Problem description → Search the data for the string "removes" and copy each line where it turns up.

BEGIN Exercise material

Lemma lock_fd_exact current f x start count shared wait s : lock_inv s → f_fds s !! f = Some x → is_Some (proc_locks s !! current) → 0 <= start <= FILE_POS_T_MAX →
  max_unix_offset s <= OFF_T_MAX →
  wp (lock_fd current f start count shared wait) (λ r s', lock_result current f x start (w64 (start + count)) shared wait r s s') s.
Proof.
  intros Hi Hx Hp Hst Hm. unfold lock_fd, lock_result. set (end_ := w64 (start + count)). fold (wraps start end_).
  apply wp_bind, (wp_get_fd _ x); [done|]. destruct (fd_inode x) as [i|] eqn:Hxi; [|by apply wp_bind, wp_modify, wp_ret].
  destruct (wraps start end_) eqn:Hw; [by apply wp_bind, wp_modify, wp_ret|].
  destruct (li_inode _ Hi f x i Hx Hxi) as [io Hio]. pose proof (proj2 (li_file _ Hi i io Hio)) as Hin.
  apply wp_bind, (wp_get_inode _ io); [done|]. apply wp_bind, find_conflict_ok.
  { apply Forall_forall. intros l (lock & Hl & _)%Hin. by eexists. }
  rewrite first_blocking_way; [|intros l lock _ Hl; by apply (li_owner _ Hi l)|done].
  destruct (head (filter _ _)) as [l|] eqn:Hb.
  { destruct wait; cbn [negb]; apply wp_bind, wp_modify, wp_ret; exists io; by rewrite Hb. }
  apply wp_bind. eapply wp_mono; [apply (add_lock_exact current f x i); try done; apply Hst|]. intros r s1 H1.
  assert (Hret : ∀ s2, (if bool_decide (no_lock_memory s) then untouched s s2 ∧ f_error s2 = ST_NO_MEMORY
    else match unix_request x start end_ (lock_kind shared) s with
    | U_refused st => untouched s s2 ∧ f_error s2 = if (st =? ST_FILE_LOCK_CONFLICT) && wait then ST_PENDING else st
    | o => lock_set current f x i start end_ shared o s s2 end) → wp (ret None) (λ r s', ∃ io', f_inodes s !! i = Some io' ∧
    match head (filter (in_the_way (locks s) f start end_ shared) (i_locks io')) with
    | Some l => if wait then r = Some l ∧ s' = set_f_error ST_PENDING s else r = None ∧ s' = set_f_error ST_FILE_LOCK_CONFLICT s
    | None => r = None ∧ if bool_decide (no_lock_memory s) then untouched s s' ∧ f_error s' = ST_NO_MEMORY
        else match unix_request x start end_ (lock_kind shared) s with
        | U_refused st => untouched s s' ∧ f_error s' = if (st =? ST_FILE_LOCK_CONFLICT) && wait then ST_PENDING else st
        | o => lock_set current f x i start end_ shared o s s' end
    end) s2) by (intros s2 H2; apply wp_ret; exists io; by rewrite Hb).
  unfold adds_lock in H1. case_bool_decide.
  - destruct H1 as (-> & Hu & He). apply wp_bind, wp_get. rewrite He. by apply Hret.
  - destruct (unix_request x start end_ (lock_kind shared) s) as [| | |st]; [destruct H1 as [[l ->] H1]; by apply Hret..|].
    destruct H1 as (-> & Hu & He). apply wp_bind, wp_get. rewrite He. destruct (_ && wait); [apply wp_bind, wp_modify|]; by apply Hret.
Qed.

(** ** Two descriptors of a file *)

Definition demo_fd (u : Z) : fd := Fd (Some 1%positive) [] 0 0 u true (ClosedFd u 0 []).
Definition demo_fds : fds :=
  Fds ∅ {[1%positive := demo_fd 10; 2%positive := demo_fd 11]} {[1%positive := Inode [1%positive; 2%positive] [] []]} {[1%positive := []]} OFF_T_MAX 0 [] [] [].

Lemma demo_inv : lock_inv demo_fds.
Proof.
  assert (Hfd : ∀ f x, f_fds demo_fds !! f = Some x → fd_inode x = Some 1%positive ∧ fd_locks x = []).
  { intros f x. simpl. intros [[_ <-]|[_ [_ <-]%lookup_singleton_Some]]%lookup_insert_Some; done. }
  assert (Hnil : ∀ (P : file_lock → Prop), NoDup (@nil lid) ∧ ∀ l, l ∈ (@nil lid) ↔ ∃ lock, locks demo_fds !! l = Some lock ∧ P lock).
  { intros P. split; [constructor|]. intros l. split; [intros ?%elem_of_nil; done|]. intros (lock & Hl & _). simpl in Hl. by rewrite lookup_empty in Hl. }
  split.
  - intros f x i [E _]%Hfd Hi. rewrite Hi in E. injection E as ->. by eexists.
  - intros l lock Hl. simpl in Hl. by rewrite lookup_empty in Hl.
  - intros f x [_ ->]%Hfd. apply Hnil.
  - intros i io. simpl. intros [<- <-]%lookup_singleton_Some. apply Hnil.
  - intros p ls. simpl. intros [<- <-]%lookup_singleton_Some. apply Hnil.
  - intros i io. simpl. intros [<- <-]%lookup_singleton_Some. by intros a b l k lock other Ha.
Qed.

(** ** Properties *)

(** C25: From a valid state every sequence of locking, unlocking, exits of processes and
    closes of descriptors leads to a valid one: a lock is in exactly the lists of its
    descriptor, file and process, once; of two locks of a file that overlap the later is
    shared, and the earlier too unless they are of one descriptor.  Every operation
    completes, and closes a Unix descriptor of a file only when no lock on the file is left, for
    a close would drop the Unix locks of the whole file. *)
Theorem file_lock_invariant s0 s : lock_inv s0 → rtc lock_step s0 s →
  lock_inv s ∧ ∀ op, op_enabled s op → ∃ s', run_op op s = Done tt s' ∧ closes_ok s s'.
Proof.
  intros H0 Hrun. pose proof (lock_steps_inv s0 s Hrun H0) as Hi. split; [done|]. intros op Hen. destruct (wp_run _ _ _ (lock_op_ok op s Hi Hen)) as ([] & s' & E & _ & Hc). by exists s'.
Qed.

Lemma file_lock_invariant_witness : ∃ s s', rtc lock_step demo_fds s ∧ run_op (op_close 1) s = Done tt s' ∧ closes_ok s s' ∧ size (locks s) = 1%nat ∧ locks s' = ∅.
Proof.
  assert (lock_step demo_fds (match run_op (op_lock 1 1 5 10 false false) demo_fds with Done _ s => s | Fault _ => demo_fds end)) as Hst.
  { exists (op_lock 1 1 5 10 false false). split; [|reflexivity]. split_and!; [by eexists..|done|done]. }
  set (s := match run_op _ _ with Done _ s => s | Fault _ => _ end) in *.
  destruct (file_lock_invariant demo_fds s demo_inv (rtc_once _ _ Hst)) as [_ H]. destruct (H (op_close 1)) as (s' & E & Hc); [by eexists|].
  exists s, s'. split_and!; [by apply rtc_once|exact E|exact Hc|reflexivity|]. vm_compute in E. injection E as <-. reflexivity.
Defined.

(** C26: A request for a lock, at a start below 2^64 and with the limit of Unix
    offsets at most that of [off_t].  It fails for a descriptor that is not of a
    file and for a range that wraps around.  The first lock of the file in the way
    (each range starts before the other ends; not so that the new lock is shared
    and the old one shared or of the same descriptor) is the one to wait for, or the request fails with a
    lock conflict; nothing changes.  Otherwise, when memory is short, nothing
    changes and the error is [ST_NO_MEMORY].  Otherwise the Unix lock is tried: if
    [fcntl] refuses it, no lock is added and the error is its status, but
    [ST_PENDING] for a conflict when the client is ready to wait; in the other cases
    the lock is put at the end of the lists of the descriptor, the file and the
    process, no error is set, and the one [fcntl] call made locks exactly the range
    (to the end of the file beyond the limit), or none is made because the range is
    empty or beyond the limit or the file system has no locks. *)
Theorem lock_fd_spec current f x start count shared wait s : lock_inv s → f_fds s !! f = Some x → is_Some (proc_locks s !! current) → 0 <= start <= FILE_POS_T_MAX →
  max_unix_offset s <= OFF_T_MAX →
  ∃ r s', lock_fd current f start count shared wait s = Done r s' ∧ lock_result current f x start (w64 (start + count)) shared wait r s s'.
Proof.
  intros Hi Hx Hp Hst Hm. destruct (wp_run _ _ _ (lock_fd_exact current f x start count shared wait s Hi Hx Hp Hst Hm)) as (r & s' & E & Ho). by exists r, s'.
Qed.

(** The first attempt to set a Unix lock meets a conflict. *)
Definition busy_fds : fds := set_f_results [F_EAGAIN] demo_fds.

Lemma lock_fd_spec_witness :
  (∃ s', lock_fd 1 1 5 10 false false demo_fds = Done None s' ∧ (∃ l, added l (FileLock 1 false 5 15 1) 1 demo_fds s') ∧
    f_calls s' = [C_setlk (Some 1%positive) 10 F_WRLCK 5 10]) ∧
  (∃ s', lock_fd 1 1 5 10 false true busy_fds = Done None s' ∧ locks s' = ∅ ∧ f_error s' = ST_PENDING).
Proof.
  split.
  - destruct (lock_fd_spec 1 1 (demo_fd 10) 5 10 false false demo_fds demo_inv) as (r & s' & E & Ho); [reflexivity|by eexists|done|done|].
    destruct Ho as (io & Hio & H). injection Hio as <-. destruct H as (-> & Hl & _ & Hc & _). by exists s'.
  - destruct (lock_fd_spec 1 1 (demo_fd 10) 5 10 false true busy_fds) as (r & s' & E & Ho); [|reflexivity|by eexists|done|done|].
    + apply (quiet_inv demo_fds); [by apply quiet_intro|exact demo_inv].
    + destruct Ho as (io & Hio & H). injection Hio as <-. destruct H as (-> & (Hl & _) & He). exists s'. split_and!; [exact E|exact Hl|exact He].
Defined.

(** Unlocking removes the first lock of the descriptor with exactly this range from
    all its lists and no other, or fails with [STATUS_RANGE_NOT_LOCKED] and changes nothing. *)
Theorem unlock_fd_spec f x start count s : lock_inv s → f_fds s !! f = Some x →
  ∃ s', unlock_fd f start count s = Done tt s' ∧ match first_exact (locks s) (fd_locks x) start (w64 (start + count)) with
    | Some l => removed {[l]} s s'
    | None => s' = set_f_error ST_RANGE_NOT_LOCKED s
    end.
Proof.
  intros Hi Hx. destruct (wp_run _ _ _ (unlock_fd_ok f x start count s Hi Hx)) as ([] & s' & E & H). by exists s'.
Qed.

Lemma unlock_fd_spec_witness : unlock_fd 1 5 10 demo_fds = Done tt (set_f_error ST_RANGE_NOT_LOCKED demo_fds).
Proof. destruct (unlock_fd_spec 1 (demo_fd 10) 5 10 demo_fds demo_inv) as (s' & E & H); [reflexivity|]. cbn in H. subst s'. exact E. Defined.

(** The end of a process removes exactly its locks, whatever the order, and leaves a
    valid state; the loop comes to an end when the fuel is the number of locks. *)
Theorem remove_process_locks_spec p ls s : lock_inv s → proc_locks s !! p = Some ls →
  ∃ s', remove_process_locks (size (locks s)) p s = Done tt s' ∧ lock_inv s' ∧ ∀ l lock, locks s' !! l = Some lock ↔ locks s !! l = Some lock ∧ l_process lock ≠ p.
Proof.
  intros Hi Hp. destruct (li_proc _ Hi p ls Hp) as [Hn Hin]. assert (length ls <= size (locks s))%nat as Hle by (apply list_size; [done|]; intros l (lock & ? & _)%Hin; by eexists).
  destruct (wp_run _ _ _ (remove_process_locks_ok p ls _ s Hi Hp Hle)) as ([] & s' & E & Hr). exists s'. split; [done|]. split; [exact (removed_inv _ _ _ Hr Hi)|]. intros l lock.
  rewrite (removed_lookup _ _ _ _ _ Hr), elem_of_list_to_set, Hin. naive_solver.
Qed.

(** A lock of the process. *)
Definition one_lock : fds := match run_op (op_lock 1 1 5 10 false false) demo_fds with Done _ s => s | Fault _ => demo_fds end.
Lemma one_lock_inv : lock_inv one_lock.
Proof.
  apply (lock_steps_inv demo_fds); [|exact demo_inv]. apply rtc_once. exists (op_lock 1 1 5 10 false false). split; [|reflexivity]. split_and!; [by eexists..|done|done].
Qed.

Lemma remove_process_locks_spec_witness : size (locks one_lock) = 1%nat ∧ ∃ s', remove_process_locks 1 1 one_lock = Done tt s' ∧ lock_inv s' ∧ locks s' = ∅.
Proof.
  split; [reflexivity|]. destruct (remove_process_locks_spec 1 [1%positive] one_lock one_lock_inv) as (s' & E & Hi & H); [reflexivity|]. exists s'. split; [exact E|]. split; [exact Hi|].
  apply map_empty. intros l. apply eq_None_not_Some. intros [lock Hl]. destruct (proj1 (H l lock) Hl) as [H1 H2]. change (locks one_lock) with ({[1%positive := FileLock 1 false 5 15 1]} : gmap positive file_lock) in H1. apply lookup_singleton_Some in H1 as [_ <-]. by apply H2.
Defined.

END Exercise material

Response to this exercise →
(** Unlocking removes the first lock of the descriptor with exactly this range from
(** The end of a process removes exactly its locks, whatever the order, and leaves a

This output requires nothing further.